[[ Dataset records, beginning ]]
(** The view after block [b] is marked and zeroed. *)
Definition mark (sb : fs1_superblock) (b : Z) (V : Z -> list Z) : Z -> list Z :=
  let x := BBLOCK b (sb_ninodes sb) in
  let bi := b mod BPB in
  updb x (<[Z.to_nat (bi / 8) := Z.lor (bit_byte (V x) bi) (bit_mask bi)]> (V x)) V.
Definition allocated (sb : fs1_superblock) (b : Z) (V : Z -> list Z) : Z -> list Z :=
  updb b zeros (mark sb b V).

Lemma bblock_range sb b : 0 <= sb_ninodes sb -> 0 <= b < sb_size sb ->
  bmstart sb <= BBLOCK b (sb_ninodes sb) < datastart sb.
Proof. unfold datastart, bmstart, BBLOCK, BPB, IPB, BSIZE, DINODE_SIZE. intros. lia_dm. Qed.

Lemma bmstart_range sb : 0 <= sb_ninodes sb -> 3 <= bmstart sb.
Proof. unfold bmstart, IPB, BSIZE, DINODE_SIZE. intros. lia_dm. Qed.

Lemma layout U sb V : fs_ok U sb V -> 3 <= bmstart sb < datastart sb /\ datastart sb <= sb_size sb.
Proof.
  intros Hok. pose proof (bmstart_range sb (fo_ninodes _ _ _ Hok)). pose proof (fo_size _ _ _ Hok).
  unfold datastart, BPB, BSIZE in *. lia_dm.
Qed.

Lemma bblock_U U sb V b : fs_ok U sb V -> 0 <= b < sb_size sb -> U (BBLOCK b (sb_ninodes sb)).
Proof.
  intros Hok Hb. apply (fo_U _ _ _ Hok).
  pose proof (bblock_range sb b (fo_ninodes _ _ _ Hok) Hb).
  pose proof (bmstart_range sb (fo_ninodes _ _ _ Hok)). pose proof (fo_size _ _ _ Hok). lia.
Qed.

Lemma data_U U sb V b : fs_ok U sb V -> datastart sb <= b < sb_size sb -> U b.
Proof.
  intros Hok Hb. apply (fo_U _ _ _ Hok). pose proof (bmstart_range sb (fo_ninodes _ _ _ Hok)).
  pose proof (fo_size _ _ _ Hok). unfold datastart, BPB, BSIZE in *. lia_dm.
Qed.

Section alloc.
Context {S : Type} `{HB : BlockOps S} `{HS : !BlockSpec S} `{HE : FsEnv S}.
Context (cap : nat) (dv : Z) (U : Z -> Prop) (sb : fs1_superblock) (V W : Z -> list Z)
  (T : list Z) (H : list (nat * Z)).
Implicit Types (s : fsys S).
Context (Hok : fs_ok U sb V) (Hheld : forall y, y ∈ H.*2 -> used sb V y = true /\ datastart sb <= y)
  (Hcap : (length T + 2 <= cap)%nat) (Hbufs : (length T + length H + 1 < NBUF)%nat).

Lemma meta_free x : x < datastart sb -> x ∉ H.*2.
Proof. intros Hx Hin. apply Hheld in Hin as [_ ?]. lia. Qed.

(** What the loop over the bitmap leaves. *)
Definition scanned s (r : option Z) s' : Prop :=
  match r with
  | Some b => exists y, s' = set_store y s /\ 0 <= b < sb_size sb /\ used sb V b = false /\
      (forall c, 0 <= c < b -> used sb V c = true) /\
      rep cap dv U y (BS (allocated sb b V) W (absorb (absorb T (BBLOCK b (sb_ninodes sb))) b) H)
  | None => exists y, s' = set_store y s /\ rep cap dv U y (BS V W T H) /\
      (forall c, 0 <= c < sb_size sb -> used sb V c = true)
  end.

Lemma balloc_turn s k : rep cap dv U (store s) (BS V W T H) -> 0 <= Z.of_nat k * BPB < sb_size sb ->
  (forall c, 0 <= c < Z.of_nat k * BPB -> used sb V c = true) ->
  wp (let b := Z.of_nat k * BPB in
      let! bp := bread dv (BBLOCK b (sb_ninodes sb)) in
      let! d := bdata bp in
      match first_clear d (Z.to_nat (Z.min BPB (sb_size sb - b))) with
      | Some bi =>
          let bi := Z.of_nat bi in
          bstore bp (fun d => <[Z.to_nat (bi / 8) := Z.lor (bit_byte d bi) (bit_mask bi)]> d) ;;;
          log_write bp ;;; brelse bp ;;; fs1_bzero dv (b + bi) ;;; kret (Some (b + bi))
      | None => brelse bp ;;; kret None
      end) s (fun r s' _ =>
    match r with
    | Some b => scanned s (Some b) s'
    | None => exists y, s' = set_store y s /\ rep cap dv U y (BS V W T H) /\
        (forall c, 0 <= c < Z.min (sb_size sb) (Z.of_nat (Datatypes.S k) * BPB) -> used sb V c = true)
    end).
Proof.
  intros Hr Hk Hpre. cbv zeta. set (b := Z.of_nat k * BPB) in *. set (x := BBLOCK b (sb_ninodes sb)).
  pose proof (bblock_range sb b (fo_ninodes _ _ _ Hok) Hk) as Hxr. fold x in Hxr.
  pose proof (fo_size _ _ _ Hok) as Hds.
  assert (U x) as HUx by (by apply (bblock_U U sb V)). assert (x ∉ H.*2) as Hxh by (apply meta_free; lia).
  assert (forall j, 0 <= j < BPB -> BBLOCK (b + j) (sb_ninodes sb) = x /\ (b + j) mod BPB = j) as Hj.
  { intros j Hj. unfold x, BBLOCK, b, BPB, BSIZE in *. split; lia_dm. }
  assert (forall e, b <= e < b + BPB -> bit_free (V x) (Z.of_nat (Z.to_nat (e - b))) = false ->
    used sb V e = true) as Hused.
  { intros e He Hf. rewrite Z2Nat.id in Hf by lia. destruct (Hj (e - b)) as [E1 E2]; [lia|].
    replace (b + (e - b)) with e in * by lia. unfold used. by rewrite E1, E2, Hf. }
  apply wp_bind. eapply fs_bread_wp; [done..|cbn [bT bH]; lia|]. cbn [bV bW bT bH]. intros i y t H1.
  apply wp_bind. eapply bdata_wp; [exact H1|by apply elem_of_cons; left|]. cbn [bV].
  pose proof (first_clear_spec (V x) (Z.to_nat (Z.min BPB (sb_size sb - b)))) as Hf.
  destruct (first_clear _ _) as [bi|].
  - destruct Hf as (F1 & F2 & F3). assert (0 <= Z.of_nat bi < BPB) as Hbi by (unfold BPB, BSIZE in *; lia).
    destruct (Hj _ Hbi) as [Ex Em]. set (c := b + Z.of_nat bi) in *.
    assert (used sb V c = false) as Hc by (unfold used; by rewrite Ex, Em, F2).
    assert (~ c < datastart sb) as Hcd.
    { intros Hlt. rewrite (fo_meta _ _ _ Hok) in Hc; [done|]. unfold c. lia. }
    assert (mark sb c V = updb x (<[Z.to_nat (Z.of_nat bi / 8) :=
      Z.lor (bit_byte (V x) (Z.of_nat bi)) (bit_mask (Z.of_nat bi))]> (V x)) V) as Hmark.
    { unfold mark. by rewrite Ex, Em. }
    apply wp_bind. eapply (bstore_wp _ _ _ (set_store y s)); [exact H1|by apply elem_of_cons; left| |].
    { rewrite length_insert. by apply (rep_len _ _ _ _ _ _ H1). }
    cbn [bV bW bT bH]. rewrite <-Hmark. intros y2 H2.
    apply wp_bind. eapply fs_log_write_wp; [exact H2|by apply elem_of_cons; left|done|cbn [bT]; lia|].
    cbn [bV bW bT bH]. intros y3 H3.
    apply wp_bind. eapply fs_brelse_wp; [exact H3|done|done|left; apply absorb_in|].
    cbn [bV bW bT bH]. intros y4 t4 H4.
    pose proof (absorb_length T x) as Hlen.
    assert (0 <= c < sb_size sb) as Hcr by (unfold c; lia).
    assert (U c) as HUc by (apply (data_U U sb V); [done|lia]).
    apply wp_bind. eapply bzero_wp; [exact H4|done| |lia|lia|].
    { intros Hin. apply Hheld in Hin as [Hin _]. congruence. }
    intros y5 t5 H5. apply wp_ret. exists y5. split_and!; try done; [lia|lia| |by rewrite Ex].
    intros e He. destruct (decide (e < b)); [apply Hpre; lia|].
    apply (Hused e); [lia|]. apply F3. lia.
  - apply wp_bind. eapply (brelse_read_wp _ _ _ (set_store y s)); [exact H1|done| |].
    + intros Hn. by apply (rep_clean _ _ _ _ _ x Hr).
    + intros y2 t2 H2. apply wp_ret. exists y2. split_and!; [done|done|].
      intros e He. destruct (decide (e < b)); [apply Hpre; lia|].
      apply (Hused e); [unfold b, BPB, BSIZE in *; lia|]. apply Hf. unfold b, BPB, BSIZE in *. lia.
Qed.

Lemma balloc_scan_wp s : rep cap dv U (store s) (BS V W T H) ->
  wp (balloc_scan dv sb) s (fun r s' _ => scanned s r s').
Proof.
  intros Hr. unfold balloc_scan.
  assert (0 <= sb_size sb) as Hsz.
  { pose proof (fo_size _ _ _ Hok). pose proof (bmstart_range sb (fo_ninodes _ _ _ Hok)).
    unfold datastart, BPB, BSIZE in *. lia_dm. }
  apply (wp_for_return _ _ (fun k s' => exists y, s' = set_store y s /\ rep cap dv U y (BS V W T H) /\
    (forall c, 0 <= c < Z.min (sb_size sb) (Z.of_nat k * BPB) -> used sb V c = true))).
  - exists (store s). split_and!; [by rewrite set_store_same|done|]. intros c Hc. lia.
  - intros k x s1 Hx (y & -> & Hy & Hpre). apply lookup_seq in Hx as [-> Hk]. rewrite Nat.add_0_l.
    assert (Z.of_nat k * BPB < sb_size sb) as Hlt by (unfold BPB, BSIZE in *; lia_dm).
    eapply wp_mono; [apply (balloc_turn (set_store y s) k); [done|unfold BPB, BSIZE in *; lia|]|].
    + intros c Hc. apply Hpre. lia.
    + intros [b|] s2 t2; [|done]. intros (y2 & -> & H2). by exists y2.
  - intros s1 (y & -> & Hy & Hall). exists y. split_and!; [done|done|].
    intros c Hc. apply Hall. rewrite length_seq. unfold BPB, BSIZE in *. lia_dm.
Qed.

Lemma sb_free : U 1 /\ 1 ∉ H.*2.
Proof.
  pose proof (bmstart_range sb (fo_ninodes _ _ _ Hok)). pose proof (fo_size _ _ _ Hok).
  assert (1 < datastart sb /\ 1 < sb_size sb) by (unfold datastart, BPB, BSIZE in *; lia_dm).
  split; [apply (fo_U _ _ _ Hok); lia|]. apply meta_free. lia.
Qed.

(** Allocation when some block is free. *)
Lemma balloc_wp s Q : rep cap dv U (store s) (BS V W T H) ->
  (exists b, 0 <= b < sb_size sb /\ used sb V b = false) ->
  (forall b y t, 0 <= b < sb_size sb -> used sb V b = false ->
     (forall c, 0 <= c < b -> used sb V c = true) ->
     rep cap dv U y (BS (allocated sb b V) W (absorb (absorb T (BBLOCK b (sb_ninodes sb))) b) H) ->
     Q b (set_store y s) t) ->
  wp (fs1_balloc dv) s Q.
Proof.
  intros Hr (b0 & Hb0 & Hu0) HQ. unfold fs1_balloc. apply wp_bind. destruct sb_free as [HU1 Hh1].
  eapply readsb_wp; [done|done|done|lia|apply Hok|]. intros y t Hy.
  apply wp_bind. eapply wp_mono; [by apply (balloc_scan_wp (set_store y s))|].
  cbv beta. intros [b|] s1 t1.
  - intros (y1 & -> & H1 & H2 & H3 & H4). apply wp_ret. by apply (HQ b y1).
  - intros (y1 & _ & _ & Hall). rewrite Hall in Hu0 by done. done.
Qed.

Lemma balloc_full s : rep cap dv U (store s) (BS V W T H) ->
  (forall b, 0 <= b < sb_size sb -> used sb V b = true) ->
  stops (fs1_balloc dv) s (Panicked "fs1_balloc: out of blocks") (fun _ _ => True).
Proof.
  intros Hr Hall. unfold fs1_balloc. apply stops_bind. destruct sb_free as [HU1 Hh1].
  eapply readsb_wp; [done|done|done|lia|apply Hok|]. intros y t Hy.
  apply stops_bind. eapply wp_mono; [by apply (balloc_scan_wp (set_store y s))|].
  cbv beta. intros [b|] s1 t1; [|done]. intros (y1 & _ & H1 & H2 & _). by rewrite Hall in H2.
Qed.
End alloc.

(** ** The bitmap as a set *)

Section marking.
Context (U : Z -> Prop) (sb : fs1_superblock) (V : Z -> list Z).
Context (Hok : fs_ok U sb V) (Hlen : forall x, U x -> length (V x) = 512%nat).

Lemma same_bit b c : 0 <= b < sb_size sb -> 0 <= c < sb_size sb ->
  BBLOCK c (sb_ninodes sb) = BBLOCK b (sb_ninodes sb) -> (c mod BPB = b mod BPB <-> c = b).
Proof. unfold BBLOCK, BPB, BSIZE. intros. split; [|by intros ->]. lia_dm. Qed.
[[ Dataset records, end ]]
- [Task item]: Look back at the entries above. Retype the line with "pose proof (fo_size _ _ _ Hok) as Hds.", the line with "[E1 E2]; [lia|].", and all lines in between.

- [Answer to this problem]:
  pose proof (fo_size _ _ _ Hok) as Hds.
  assert (U x) as HUx by (by apply (bblock_U U sb V)). assert (x ∉ H.*2) as Hxh by (apply meta_free; lia).
  assert (forall j, 0 <= j < BPB -> BBLOCK (b + j) (sb_ninodes sb) = x /\ (b + j) mod BPB = j) as Hj.
  { intros j Hj. unfold x, BBLOCK, b, BPB, BSIZE in *. split; lia_dm. }
  assert (forall e, b <= e < b + BPB -> bit_free (V x) (Z.of_nat (Z.to_nat (e - b))) = false ->
    used sb V e = true) as Hused.
  { intros e He Hf. rewrite Z2Nat.id in Hf by lia. destruct (Hj (e - b)) as [E1 E2]; [lia|].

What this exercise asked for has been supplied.